TASK TO CARRY OUT - In the material below, find the line containing "(exists r m, grants" and the line containing "Hq : (of_option", then reproduce exactly both of them and every line between, and nothing else.

■ ■ ■ ■ ■ ■ ■

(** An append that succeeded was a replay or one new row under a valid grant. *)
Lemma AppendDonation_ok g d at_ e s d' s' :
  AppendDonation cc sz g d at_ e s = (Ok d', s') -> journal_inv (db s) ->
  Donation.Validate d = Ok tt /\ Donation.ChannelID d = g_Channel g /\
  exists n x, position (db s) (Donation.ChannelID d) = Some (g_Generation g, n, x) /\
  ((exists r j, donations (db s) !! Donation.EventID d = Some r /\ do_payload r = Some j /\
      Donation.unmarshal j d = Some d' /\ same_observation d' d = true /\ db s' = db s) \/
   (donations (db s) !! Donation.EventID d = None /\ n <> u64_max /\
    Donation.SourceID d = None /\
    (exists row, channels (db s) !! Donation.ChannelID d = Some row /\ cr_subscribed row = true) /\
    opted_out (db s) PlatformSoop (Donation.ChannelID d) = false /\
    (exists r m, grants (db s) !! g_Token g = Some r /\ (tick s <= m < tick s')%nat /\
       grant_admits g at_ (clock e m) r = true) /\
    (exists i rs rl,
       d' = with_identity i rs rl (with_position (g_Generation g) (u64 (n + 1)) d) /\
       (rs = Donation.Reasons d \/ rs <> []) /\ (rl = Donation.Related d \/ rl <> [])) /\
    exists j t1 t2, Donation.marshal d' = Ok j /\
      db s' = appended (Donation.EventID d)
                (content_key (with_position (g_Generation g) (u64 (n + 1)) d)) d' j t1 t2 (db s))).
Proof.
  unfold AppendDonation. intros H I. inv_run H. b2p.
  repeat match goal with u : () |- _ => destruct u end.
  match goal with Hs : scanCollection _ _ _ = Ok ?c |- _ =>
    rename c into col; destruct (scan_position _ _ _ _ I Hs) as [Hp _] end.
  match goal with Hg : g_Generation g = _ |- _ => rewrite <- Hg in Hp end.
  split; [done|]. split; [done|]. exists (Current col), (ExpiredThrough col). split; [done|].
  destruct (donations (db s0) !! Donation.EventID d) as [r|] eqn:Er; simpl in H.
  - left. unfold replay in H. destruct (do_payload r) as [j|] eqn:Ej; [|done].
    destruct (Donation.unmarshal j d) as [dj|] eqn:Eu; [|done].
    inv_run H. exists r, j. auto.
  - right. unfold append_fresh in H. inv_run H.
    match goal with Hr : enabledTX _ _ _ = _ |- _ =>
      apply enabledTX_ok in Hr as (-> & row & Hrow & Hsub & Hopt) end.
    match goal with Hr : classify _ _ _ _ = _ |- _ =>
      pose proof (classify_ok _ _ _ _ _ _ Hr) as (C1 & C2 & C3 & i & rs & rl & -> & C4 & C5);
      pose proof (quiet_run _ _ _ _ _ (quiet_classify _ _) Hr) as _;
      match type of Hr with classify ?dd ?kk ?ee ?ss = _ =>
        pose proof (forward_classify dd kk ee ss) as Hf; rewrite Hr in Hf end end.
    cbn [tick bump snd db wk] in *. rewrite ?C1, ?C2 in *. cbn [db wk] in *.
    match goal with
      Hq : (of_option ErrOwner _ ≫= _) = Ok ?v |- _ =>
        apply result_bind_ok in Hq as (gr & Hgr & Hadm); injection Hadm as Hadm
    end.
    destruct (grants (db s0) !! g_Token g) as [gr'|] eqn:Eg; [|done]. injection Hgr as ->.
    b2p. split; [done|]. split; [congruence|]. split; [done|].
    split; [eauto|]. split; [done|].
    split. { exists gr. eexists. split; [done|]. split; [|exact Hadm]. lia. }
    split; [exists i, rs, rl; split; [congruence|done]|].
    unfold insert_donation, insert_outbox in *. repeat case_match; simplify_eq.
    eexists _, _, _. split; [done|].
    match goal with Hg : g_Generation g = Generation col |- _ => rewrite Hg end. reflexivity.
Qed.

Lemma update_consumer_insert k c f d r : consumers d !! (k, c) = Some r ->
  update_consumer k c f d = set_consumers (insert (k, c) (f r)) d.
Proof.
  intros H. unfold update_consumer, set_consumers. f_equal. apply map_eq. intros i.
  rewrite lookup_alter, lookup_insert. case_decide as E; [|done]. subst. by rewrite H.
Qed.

■ ■ ■ ■ ■ ■ ■

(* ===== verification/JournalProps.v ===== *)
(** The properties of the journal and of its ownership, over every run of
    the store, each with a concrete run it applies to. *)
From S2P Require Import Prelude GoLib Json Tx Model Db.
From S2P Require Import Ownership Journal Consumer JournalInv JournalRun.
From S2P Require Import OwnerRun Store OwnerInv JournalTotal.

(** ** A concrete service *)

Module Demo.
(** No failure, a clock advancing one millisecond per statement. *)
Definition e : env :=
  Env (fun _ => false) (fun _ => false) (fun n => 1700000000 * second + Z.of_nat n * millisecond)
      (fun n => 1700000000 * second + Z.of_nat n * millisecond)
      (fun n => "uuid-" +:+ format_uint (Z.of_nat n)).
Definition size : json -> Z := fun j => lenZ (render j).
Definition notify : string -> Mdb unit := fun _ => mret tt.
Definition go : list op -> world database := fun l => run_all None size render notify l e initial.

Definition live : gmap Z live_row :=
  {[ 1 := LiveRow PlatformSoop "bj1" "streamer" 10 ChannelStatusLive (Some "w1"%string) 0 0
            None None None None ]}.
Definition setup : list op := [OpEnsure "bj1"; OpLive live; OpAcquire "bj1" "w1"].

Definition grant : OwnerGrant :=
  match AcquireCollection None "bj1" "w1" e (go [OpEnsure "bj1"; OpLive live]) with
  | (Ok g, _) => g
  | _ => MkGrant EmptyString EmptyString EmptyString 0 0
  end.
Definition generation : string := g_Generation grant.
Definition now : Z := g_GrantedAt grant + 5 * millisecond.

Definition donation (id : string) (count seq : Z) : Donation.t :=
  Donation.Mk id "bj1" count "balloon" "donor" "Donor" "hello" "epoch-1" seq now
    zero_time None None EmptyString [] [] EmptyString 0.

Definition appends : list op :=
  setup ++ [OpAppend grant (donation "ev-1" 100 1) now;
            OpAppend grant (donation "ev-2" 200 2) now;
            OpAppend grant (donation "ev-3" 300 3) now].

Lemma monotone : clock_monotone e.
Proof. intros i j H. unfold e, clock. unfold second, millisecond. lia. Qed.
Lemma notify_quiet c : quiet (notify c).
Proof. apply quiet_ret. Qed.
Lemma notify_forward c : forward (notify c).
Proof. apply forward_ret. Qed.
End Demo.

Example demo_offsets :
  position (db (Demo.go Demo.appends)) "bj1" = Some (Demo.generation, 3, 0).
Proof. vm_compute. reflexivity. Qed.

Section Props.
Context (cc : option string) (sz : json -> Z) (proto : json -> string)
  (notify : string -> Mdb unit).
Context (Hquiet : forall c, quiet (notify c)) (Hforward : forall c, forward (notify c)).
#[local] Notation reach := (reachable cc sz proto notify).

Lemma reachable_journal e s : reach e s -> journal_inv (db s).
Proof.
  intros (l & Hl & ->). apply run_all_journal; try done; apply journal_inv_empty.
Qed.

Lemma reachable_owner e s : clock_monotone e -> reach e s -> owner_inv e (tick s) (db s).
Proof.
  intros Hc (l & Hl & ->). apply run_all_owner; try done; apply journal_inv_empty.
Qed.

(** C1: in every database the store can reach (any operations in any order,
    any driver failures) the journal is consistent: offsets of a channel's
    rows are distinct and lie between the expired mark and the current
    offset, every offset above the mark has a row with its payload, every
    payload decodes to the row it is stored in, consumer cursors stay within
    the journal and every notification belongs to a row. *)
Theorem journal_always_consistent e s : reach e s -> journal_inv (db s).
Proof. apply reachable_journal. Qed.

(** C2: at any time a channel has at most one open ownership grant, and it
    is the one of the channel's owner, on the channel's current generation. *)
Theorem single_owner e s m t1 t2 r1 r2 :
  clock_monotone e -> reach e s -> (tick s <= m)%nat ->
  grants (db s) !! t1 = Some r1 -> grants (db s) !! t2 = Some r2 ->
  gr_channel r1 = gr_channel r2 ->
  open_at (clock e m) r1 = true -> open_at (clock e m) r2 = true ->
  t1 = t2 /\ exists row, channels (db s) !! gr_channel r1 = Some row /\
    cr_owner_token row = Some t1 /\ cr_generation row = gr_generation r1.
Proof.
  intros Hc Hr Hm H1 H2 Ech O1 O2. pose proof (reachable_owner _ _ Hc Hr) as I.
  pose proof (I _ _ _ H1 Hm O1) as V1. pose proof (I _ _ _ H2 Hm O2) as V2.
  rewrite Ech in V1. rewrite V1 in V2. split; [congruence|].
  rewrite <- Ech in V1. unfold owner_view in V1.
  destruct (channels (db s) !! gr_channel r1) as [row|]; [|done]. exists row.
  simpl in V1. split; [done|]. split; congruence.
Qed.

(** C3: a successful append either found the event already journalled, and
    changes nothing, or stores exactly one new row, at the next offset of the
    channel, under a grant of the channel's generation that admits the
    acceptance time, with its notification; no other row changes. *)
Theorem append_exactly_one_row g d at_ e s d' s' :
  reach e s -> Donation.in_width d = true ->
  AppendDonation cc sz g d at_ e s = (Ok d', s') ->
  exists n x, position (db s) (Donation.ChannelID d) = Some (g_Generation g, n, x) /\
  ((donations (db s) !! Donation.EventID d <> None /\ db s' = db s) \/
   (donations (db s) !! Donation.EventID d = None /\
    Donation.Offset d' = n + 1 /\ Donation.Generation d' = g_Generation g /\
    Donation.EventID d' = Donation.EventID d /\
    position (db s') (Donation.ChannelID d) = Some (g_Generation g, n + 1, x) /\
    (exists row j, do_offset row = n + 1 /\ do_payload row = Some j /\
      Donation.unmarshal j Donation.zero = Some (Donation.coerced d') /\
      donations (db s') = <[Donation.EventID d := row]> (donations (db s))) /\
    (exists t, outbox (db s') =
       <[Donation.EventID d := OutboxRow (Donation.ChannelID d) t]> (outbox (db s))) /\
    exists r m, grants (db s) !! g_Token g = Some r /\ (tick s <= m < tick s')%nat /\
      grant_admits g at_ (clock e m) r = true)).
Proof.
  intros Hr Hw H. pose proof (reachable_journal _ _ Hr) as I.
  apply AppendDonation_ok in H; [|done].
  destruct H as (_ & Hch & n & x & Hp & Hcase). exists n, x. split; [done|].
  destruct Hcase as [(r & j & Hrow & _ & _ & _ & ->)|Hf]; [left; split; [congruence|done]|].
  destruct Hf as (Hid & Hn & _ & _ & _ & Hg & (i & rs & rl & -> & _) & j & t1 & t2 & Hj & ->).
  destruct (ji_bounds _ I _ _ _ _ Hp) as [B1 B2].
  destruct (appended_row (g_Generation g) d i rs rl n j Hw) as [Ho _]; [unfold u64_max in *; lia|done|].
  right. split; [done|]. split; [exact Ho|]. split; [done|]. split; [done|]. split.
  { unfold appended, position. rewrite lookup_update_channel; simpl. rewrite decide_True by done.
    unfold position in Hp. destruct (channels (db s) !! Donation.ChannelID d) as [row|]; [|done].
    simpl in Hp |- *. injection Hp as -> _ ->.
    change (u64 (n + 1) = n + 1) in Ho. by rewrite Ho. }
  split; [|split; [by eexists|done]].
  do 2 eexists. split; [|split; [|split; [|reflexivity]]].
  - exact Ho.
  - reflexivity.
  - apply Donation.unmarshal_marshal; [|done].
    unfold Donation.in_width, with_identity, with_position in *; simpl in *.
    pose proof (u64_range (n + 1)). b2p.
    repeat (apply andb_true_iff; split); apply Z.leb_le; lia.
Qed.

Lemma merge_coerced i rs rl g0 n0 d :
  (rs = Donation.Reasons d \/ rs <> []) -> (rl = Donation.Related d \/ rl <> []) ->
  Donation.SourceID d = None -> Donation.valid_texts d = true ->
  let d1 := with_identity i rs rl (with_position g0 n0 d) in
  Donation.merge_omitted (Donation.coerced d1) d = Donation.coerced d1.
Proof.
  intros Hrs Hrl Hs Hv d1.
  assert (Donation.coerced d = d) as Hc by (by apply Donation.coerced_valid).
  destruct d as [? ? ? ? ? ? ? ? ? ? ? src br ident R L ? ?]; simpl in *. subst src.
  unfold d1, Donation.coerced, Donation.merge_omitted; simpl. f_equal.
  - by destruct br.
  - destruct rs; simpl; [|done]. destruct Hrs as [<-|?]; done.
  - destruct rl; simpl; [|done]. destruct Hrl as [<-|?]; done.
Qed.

■ ■ ■ ■ ■ ■ ■

YOUR RESPONSE -
    (exists r m, grants (db s) !! g_Token g = Some r /\ (tick s <= m < tick s')%nat /\
       grant_admits g at_ (clock e m) r = true) /\
    (exists i rs rl,
       d' = with_identity i rs rl (with_position (g_Generation g) (u64 (n + 1)) d) /\
       (rs = Donation.Reasons d \/ rs <> []) /\ (rl = Donation.Related d \/ rl <> [])) /\
    exists j t1 t2, Donation.marshal d' = Ok j /\
      db s' = appended (Donation.EventID d)
                (content_key (with_position (g_Generation g) (u64 (n + 1)) d)) d' j t1 t2 (db s))).
Proof.
  unfold AppendDonation. intros H I. inv_run H. b2p.
  repeat match goal with u : () |- _ => destruct u end.
  match goal with Hs : scanCollection _ _ _ = Ok ?c |- _ =>
    rename c into col; destruct (scan_position _ _ _ _ I Hs) as [Hp _] end.
  match goal with Hg : g_Generation g = _ |- _ => rewrite <- Hg in Hp end.
  split; [done|]. split; [done|]. exists (Current col), (ExpiredThrough col). split; [done|].
  destruct (donations (db s0) !! Donation.EventID d) as [r|] eqn:Er; simpl in H.
  - left. unfold replay in H. destruct (do_payload r) as [j|] eqn:Ej; [|done].
    destruct (Donation.unmarshal j d) as [dj|] eqn:Eu; [|done].
    inv_run H. exists r, j. auto.
  - right. unfold append_fresh in H. inv_run H.
    match goal with Hr : enabledTX _ _ _ = _ |- _ =>
      apply enabledTX_ok in Hr as (-> & row & Hrow & Hsub & Hopt) end.
    match goal with Hr : classify _ _ _ _ = _ |- _ =>
      pose proof (classify_ok _ _ _ _ _ _ Hr) as (C1 & C2 & C3 & i & rs & rl & -> & C4 & C5);
      pose proof (quiet_run _ _ _ _ _ (quiet_classify _ _) Hr) as _;
      match type of Hr with classify ?dd ?kk ?ee ?ss = _ =>
        pose proof (forward_classify dd kk ee ss) as Hf; rewrite Hr in Hf end end.
    cbn [tick bump snd db wk] in *. rewrite ?C1, ?C2 in *. cbn [db wk] in *.
    match goal with
      Hq : (of_option ErrOwner _ ≫= _) = Ok ?v |- _ =>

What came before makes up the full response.